From the line that contains "InMemory _ => (rc, j)" to the final line of the entries, return every line exactly and leave out all others.

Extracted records
-- Opening Marker --

(* ===== verification/MemJournal.v ===== *)
(** * MemJournal: the in-memory rollback journal

    Models [memjournal.c] of [src/api-core/src/db/sqlite3.c].  The chunk list
    is a list of byte lists, a chunk pointer is an index into it; [endpoint]
    points at the last chunk.  A new chunk holds arbitrary bytes ([junk]), and
    [malloc k] tells whether the [k]-th allocation succeeds.  The real file
    that a large journal is spilled to is any instance of the interface
    [Vfs]. *)

From Stdlib Require Import ZArith List Lia Bool.
Import ListNotations.
From S2P Require Import Prelude IntArith.
#[local] Open Scope Z_scope.

Definition SQLITE_OK : Z := 0.
Definition SQLITE_IOERR : Z := 10.
Definition SQLITE_IOERR_NOMEM : Z := Z.lor SQLITE_IOERR (Z.shiftl 12 8).

Definition MEMJOURNAL_DFLT_FILECHUNKSIZE : Z := 1024.

(** [firstn] and [skipn] with the C integers. *)
Definition take (n : Z) (l : list Z) : list Z := firstn (Z.to_nat n) l.
Definition drop (n : Z) (l : list Z) : list Z := skipn (Z.to_nat n) l.
Definition len (l : list Z) : Z := Z.of_nat (length l).

(** [memcpy(&l[off], d, n)] for [d] of [n] bytes. *)
Definition patch (l : list Z) (off : Z) (d : list Z) : list Z := take off l ++ d ++ drop (off + len d) l.

(** ** The file below *)

(** [sqlite3OsOpen] and [sqlite3OsWrite] of the VFS of the journal, with the
    bytes of a file. *)
Class Vfs := {
  File : Type;
  sqlite3OsOpen : Z * File;
  sqlite3OsWrite : File -> list Z -> Z -> Z * File;
  contents : File -> list Z }.

(** A successful open gives an empty file; a successful write of bytes at or
    before the end of the file replaces or adds those bytes. *)
Class VfsLaws `{Vfs} := {
  open_empty : forall f, sqlite3OsOpen = (SQLITE_OK, f) -> contents f = [];
  write_patches : forall f d off f', 0 <= off <= len (contents f) ->
    sqlite3OsWrite f d off = (SQLITE_OK, f') -> contents f' = patch (contents f) off d }.

(** ** The journal *)

Record FilePoint := mkPoint { iOffset : Z; pChunk : option nat }.

Record MemJournal := mkJournal {
  nChunkSize : Z;
  nSpill : Z;
  pFirst : list (list Z);
  endpoint : FilePoint;
  readpoint : FilePoint }.

(** The file handle: a memory journal or a real file. *)
Inductive journal_file `{Vfs} := InMemory (p : MemJournal) | OnDisk (f : File).




(** [for(pIter=p->pFirst; ALWAYS(pIter) && iOff<size; pIter=pIter->pNext)]. *)
Fixpoint find_last (chunks : list (list Z)) (n : nat) (iOff sz size : Z) : option nat :=
  match chunks with
  | [] => None
  | _ :: rest => if iOff <? size then find_last rest (S n) (iOff + sz) sz size else Some n
  end.

Definition memjrnlTruncate (p : MemJournal) (size : Z) : MemJournal :=
  if size <? iOffset (endpoint p) then
    let '(chunks, pIter) :=
      if size =? 0 then ([], None)
      else
        match find_last (pFirst p) 0 (nChunkSize p) (nChunkSize p) size with
        | Some n => (firstn (S n) (pFirst p), Some n)
        | None => (pFirst p, None)
        end in
    mkJournal (nChunkSize p) (nSpill p) chunks (mkPoint size pIter) (mkPoint 0 None)
  else p.

Fixpoint replace_nth (n : nat) (c : list Z) (l : list (list Z)) : list (list Z) :=
  match n, l with
  | _, [] => []
  | O, _ :: l' => c :: l'
  | S n', x :: l' => x :: replace_nth n' c l'
  end.

Section Write.
Variables (malloc : nat -> bool) (junk : nat -> list Z).

(** [while( nWrite>0 )] of [memjrnlWrite]: the result code and the journal. *)
Fixpoint write_loop (fuel k : nat) (p : MemJournal) (zWrite : list Z) : Z * MemJournal :=
  match fuel with
  | O => (SQLITE_OK, p)
  | S fuel' =>
      let nWrite := len zWrite in
      if 0 <? nWrite then
        let iChunkOffset := iOffset (endpoint p) mod nChunkSize p in
        let iSpace := Z.min nWrite (nChunkSize p - iChunkOffset) in
        let extended :=
          if iChunkOffset =? 0 then
            if negb (malloc k) then None
            else Some (pFirst p ++ [junk k], Some (length (pFirst p)), S k)
          else Some (pFirst p, pChunk (endpoint p), k) in
        match extended with
        | Some (chunks, Some n, k) =>
            let c := nth n chunks [] in
            let chunks := replace_nth n (patch c iChunkOffset (take iSpace zWrite)) chunks in
            write_loop fuel' k
              (mkJournal (nChunkSize p) (nSpill p) chunks
                 (mkPoint (iOffset (endpoint p) + iSpace) (Some n)) (readpoint p))
              (drop iSpace zWrite)
        | Some (_, None, _) => (SQLITE_OK, p)
        | None => (SQLITE_IOERR_NOMEM, p)
        end
      else (SQLITE_OK, p)
  end.

(** The branch of [memjrnlWrite] that stores in memory. *)
Definition memjrnlWriteMem (p : MemJournal) (zBuf : list Z) (iOfst : Z) : Z * MemJournal :=
  let p :=
    if (0 <? iOfst) && negb (iOfst =? iOffset (endpoint p)) then memjrnlTruncate p iOfst else p in
  match pFirst p with
  | c :: rest =>
      if iOfst =? 0 then
        (SQLITE_OK, mkJournal (nChunkSize p) (nSpill p) (patch c 0 zBuf :: rest) (endpoint p) (readpoint p))
      else write_loop (S (length zBuf)) 0 p zBuf
  | [] => write_loop (S (length zBuf)) 0 p zBuf
  end.

Context `{Vfs}.

(** The loop of [memjrnlCreateFile]. *)
Fixpoint spill_loop (f : File) (chunks : list (list Z)) (nChunk iOff iEnd : Z) : Z * File :=
  match chunks with
  | [] => (SQLITE_OK, f)
  | c :: rest =>
      let nChunk := if iEnd <? iOff + nChunk then iEnd - iOff else nChunk in
      let '(rc, f) := sqlite3OsWrite f (take nChunk c) iOff in
      if negb (rc =? SQLITE_OK) then (rc, f) else spill_loop f rest nChunk (iOff + nChunk) iEnd
  end.

(** On an error the journal is the one in memory again. *)
Definition memjrnlCreateFile (p : MemJournal) : Z * journal_file :=
  let '(rc, f) := sqlite3OsOpen in
  let '(rc, f) :=
    if rc =? SQLITE_OK then spill_loop f (pFirst p) (nChunkSize p) 0 (iOffset (endpoint p)) else (rc, f) in
  if negb (rc =? SQLITE_OK) then (rc, InMemory p) else (rc, OnDisk f).

Definition memjrnlWrite (p : MemJournal) (zBuf : list Z) (iOfst : Z) : Z * journal_file :=
  if (0 <? nSpill p) && (nSpill p <? len zBuf + iOfst) then
    let '(rc, j) := memjrnlCreateFile p in
    if rc =? SQLITE_OK then
      match j with
      | OnDisk f => let '(rc, f) := sqlite3OsWrite f zBuf iOfst in (rc, OnDisk f)
      | InMemory _ => (rc, j)
      end
    else (rc, j)
  else
    let '(rc, p) := memjrnlWriteMem p zBuf iOfst in (rc, InMemory p).
End Write.


(** [sizeof(FileChunk)] is 16. *)
Definition sqlite3JournalOpen `{Vfs} (nSpill : Z) : Z * journal_file :=
  if nSpill =? 0 then let '(rc, f) := sqlite3OsOpen in (rc, OnDisk f)
  else
    let sz := if 0 <? nSpill then nSpill else 8 + MEMJOURNAL_DFLT_FILECHUNKSIZE - 16 in
    (SQLITE_OK, InMemory (mkJournal sz nSpill [] (mkPoint 0 None) (mkPoint 0 None))).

-- Closing Marker --

■ Output of the task:
      | InMemory _ => (rc, j)
      end
    else (rc, j)
  else
    let '(rc, p) := memjrnlWriteMem p zBuf iOfst in (rc, InMemory p).
End Write.


(** [sizeof(FileChunk)] is 16. *)
Definition sqlite3JournalOpen `{Vfs} (nSpill : Z) : Z * journal_file :=
  if nSpill =? 0 then let '(rc, f) := sqlite3OsOpen in (rc, OnDisk f)
  else
    let sz := if 0 <? nSpill then nSpill else 8 + MEMJOURNAL_DFLT_FILECHUNKSIZE - 16 in
    (SQLITE_OK, InMemory (mkJournal sz nSpill [] (mkPoint 0 None) (mkPoint 0 None))).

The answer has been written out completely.